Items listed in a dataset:

= = =

Lemma tlsf_blk_range a z k : B !! a = Some (z, k) ->
  lo s <= a /\ 64 <= z /\ (32 | z) /\ (32 | a) /\ a + z <= hi s /\ z <= total s /\ 0 < a /\
  z < 2 ^ 32 /\ 0 <= class_of z < fl_count s * 16.
Proof.
  intros Ha. destruct (pt_range _ _ _ (i_til _ _ HI) _ _ _ Ha) as (? & ? & ? & Hd & ?).
  destruct (i_geo _ _ HI) as [? Hal ? ? Hfl]. unfold lo, hi in *. change __block_align with 32 in *.
  assert (Hz : z <= total s) by lia.
  split_and!; try done; try lia.
  - replace a with (a - (base s + 32) + (base s + 32)) by lia. apply Z.divide_add_r; [done|].
    apply Z.divide_add_r; [done|apply Z.divide_refl].
  - apply class_of_bounds. lia.
  - destruct (mapping_insert_eq z ltac:(lia)) as (E & Hq & Hl). unfold class_of. rewrite E.
    unfold idx. change __sl_count with 16. pose proof (Z.log2_le_mono z (total s) Hz). lia.
Qed.

Lemma blk_class a z k : B !! a = Some (z, k) ->
  exists fi si, mapping_insert z = (fi, si) /\ 0 <= fi < fl_count s /\ 0 <= si < 16 /\
    class_of z = idx fi si.
Proof.
  intros Ha. destruct (tlsf_blk_range _ _ _ Ha) as (_ & ? & _ & _ & _ & Hz & _ & ? & _).
  destruct (mapping_insert_eq z ltac:(lia)) as (E & Hq & Hl).
  exists (Z.log2 z - 6), (z / 2 ^ (Z.log2 z - 4) - 16). split; [done|].
  pose proof (Z.log2_le_mono z (total s) Hz). destruct (i_geo _ _ HI) as [? ? ? ? ->].
  split; [lia|]. split; [lia|]. unfold class_of. by rewrite E.
Qed.

Lemma fl_count_le : 1 <= fl_count s <= 26.
Proof.
  destruct (i_geo _ _ HI) as [? ? Ht ? ->].
  assert (6 <= Z.log2 (total s) < 32); [|lia].
  split; [apply (Z.log2_le_mono 64); lia|apply Z.log2_lt_pow2; lia].
Qed.

(** The heads of the lists are free blocks of their class. *)
Lemma tlsf_free_head i : rd (heads s) i <> 0 ->
  exists z, B !! rd (heads s) i = Some (z, TFree) /\ class_of z = i /\
    prev_free s (rd (heads s) i) = 0.
Proof.
  intros Hne. destruct (dlist_head _ _ _ _ _ (i_free _ _ HI i) Hne) as [(z & Hz & Hi) Hb].
  by exists z.
Qed.

(** Cells of distinct blocks, or of a block and a sentinel, are distinct. *)
Lemma cell_ne a z k a' z' k' d d' :
  B !! a = Some (z, k) -> B !! a' = Some (z', k') -> a <> a' ->
  0 <= d < 32 -> 0 <= d' < 32 -> a + d <> a' + d'.
Proof.
  intros Ha Ha' Hne Hd Hd'. destruct (tlsf_blk_range _ _ _ Ha) as (_ & ? & _).
  destruct (tlsf_blk_range _ _ _ Ha') as (_ & ? & _).
  destruct (pt_disj _ _ _ (i_til _ _ HI) _ _ _ _ _ _ Ha Ha' Hne); lia.
Qed.
End Facts.

Lemma idx_inj fi si fi' si' :
  0 <= si < 16 -> 0 <= si' < 16 -> idx fi si = idx fi' si' -> fi = fi' /\ si = si'.
Proof. unfold idx. change __sl_count with 16. lia. Qed.

(** What steps on free memory leave alone *)
Definition in_use (k : tkind) : bool :=
  match k with TAlloc _ | TTomb => true | _ => false end.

= = =

WHAT NEEDS TO BE DONE: Each line above that includes the word "blocks" is to be copied.

SOLUTION BELOW:
(** The heads of the lists are free blocks of their class. *)
(** Cells of distinct blocks, or of a block and a sentinel, are distinct. *)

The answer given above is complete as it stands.